◆ Work required:
Repeat nothing but the lines below running from the one containing "existsb (λ '(x, y), key x =? key y) (windows2 (sort_by_key" to the one containing "repeat match goal with". Keep both end lines.

◆ Material supplied:

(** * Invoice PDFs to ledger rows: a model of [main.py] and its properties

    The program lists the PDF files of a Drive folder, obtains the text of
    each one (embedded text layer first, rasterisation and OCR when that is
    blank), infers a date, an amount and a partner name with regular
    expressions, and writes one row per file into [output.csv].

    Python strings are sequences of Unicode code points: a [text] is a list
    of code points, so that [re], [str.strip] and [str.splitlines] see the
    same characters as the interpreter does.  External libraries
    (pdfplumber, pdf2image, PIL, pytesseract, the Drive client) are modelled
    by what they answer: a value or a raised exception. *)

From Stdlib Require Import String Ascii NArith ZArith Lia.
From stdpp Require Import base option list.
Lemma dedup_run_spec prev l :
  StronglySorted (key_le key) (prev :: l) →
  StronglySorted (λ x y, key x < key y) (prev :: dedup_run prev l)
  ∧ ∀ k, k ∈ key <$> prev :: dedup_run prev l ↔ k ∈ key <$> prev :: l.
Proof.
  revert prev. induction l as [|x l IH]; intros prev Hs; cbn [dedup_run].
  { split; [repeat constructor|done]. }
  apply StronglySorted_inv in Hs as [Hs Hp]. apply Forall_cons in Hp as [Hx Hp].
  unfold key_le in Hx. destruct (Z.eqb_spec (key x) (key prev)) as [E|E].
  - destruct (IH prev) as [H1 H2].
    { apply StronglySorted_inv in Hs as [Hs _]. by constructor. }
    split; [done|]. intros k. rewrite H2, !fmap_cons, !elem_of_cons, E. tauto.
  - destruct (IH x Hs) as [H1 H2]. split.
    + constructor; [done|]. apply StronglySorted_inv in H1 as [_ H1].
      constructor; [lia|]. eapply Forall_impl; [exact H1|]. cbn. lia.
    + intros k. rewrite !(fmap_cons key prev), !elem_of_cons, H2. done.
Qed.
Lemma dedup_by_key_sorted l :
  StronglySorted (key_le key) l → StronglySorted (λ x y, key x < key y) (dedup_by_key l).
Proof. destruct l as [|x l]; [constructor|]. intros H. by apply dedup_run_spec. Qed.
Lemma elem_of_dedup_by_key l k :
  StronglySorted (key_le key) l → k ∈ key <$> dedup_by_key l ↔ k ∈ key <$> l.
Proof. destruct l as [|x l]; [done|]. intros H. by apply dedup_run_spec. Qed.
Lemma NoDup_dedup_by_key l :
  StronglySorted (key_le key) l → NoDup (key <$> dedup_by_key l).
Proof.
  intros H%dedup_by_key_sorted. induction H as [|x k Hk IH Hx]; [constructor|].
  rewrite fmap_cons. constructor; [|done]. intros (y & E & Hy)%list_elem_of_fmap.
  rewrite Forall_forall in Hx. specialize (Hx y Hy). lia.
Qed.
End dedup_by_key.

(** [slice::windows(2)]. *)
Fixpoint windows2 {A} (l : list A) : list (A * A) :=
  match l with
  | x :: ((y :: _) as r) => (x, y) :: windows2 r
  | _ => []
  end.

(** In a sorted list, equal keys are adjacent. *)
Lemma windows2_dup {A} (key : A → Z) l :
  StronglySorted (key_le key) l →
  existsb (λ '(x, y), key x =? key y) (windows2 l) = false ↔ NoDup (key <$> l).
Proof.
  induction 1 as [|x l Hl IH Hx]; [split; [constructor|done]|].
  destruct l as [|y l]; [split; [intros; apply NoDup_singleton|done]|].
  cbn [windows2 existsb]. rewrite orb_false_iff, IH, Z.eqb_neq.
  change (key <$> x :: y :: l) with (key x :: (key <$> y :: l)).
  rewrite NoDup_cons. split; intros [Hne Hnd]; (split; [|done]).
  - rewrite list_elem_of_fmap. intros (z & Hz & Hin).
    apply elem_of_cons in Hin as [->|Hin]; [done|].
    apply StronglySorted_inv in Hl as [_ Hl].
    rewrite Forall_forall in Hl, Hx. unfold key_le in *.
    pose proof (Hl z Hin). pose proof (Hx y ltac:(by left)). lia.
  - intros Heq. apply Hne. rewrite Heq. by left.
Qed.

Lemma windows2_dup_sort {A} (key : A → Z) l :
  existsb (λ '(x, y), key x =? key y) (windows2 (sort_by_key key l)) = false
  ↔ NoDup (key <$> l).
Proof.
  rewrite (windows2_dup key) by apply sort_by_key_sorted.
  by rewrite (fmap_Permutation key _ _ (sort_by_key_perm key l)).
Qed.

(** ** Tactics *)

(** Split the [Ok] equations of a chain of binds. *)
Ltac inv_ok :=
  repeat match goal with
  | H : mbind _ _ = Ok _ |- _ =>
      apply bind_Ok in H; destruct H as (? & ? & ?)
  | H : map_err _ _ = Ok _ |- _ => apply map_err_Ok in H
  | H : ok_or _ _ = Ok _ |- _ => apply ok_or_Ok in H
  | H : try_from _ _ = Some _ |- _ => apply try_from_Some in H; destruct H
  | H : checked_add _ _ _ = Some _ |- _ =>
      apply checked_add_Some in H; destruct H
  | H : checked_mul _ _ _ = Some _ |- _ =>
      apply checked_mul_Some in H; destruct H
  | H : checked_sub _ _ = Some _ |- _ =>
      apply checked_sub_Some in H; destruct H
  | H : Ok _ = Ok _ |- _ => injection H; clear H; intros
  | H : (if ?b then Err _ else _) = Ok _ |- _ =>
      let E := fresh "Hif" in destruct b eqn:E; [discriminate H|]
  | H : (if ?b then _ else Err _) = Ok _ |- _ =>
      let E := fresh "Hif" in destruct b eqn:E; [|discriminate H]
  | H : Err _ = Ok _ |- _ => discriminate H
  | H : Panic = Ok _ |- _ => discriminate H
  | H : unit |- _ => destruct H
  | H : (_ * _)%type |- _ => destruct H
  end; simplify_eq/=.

◆ Exercise answer:
  existsb (λ '(x, y), key x =? key y) (windows2 (sort_by_key key l)) = false
  ↔ NoDup (key <$> l).
Proof.
  rewrite (windows2_dup key) by apply sort_by_key_sorted.
  by rewrite (fmap_Permutation key _ _ (sort_by_key_perm key l)).
Qed.

(** ** Tactics *)

(** Split the [Ok] equations of a chain of binds. *)
Ltac inv_ok :=
  repeat match goal with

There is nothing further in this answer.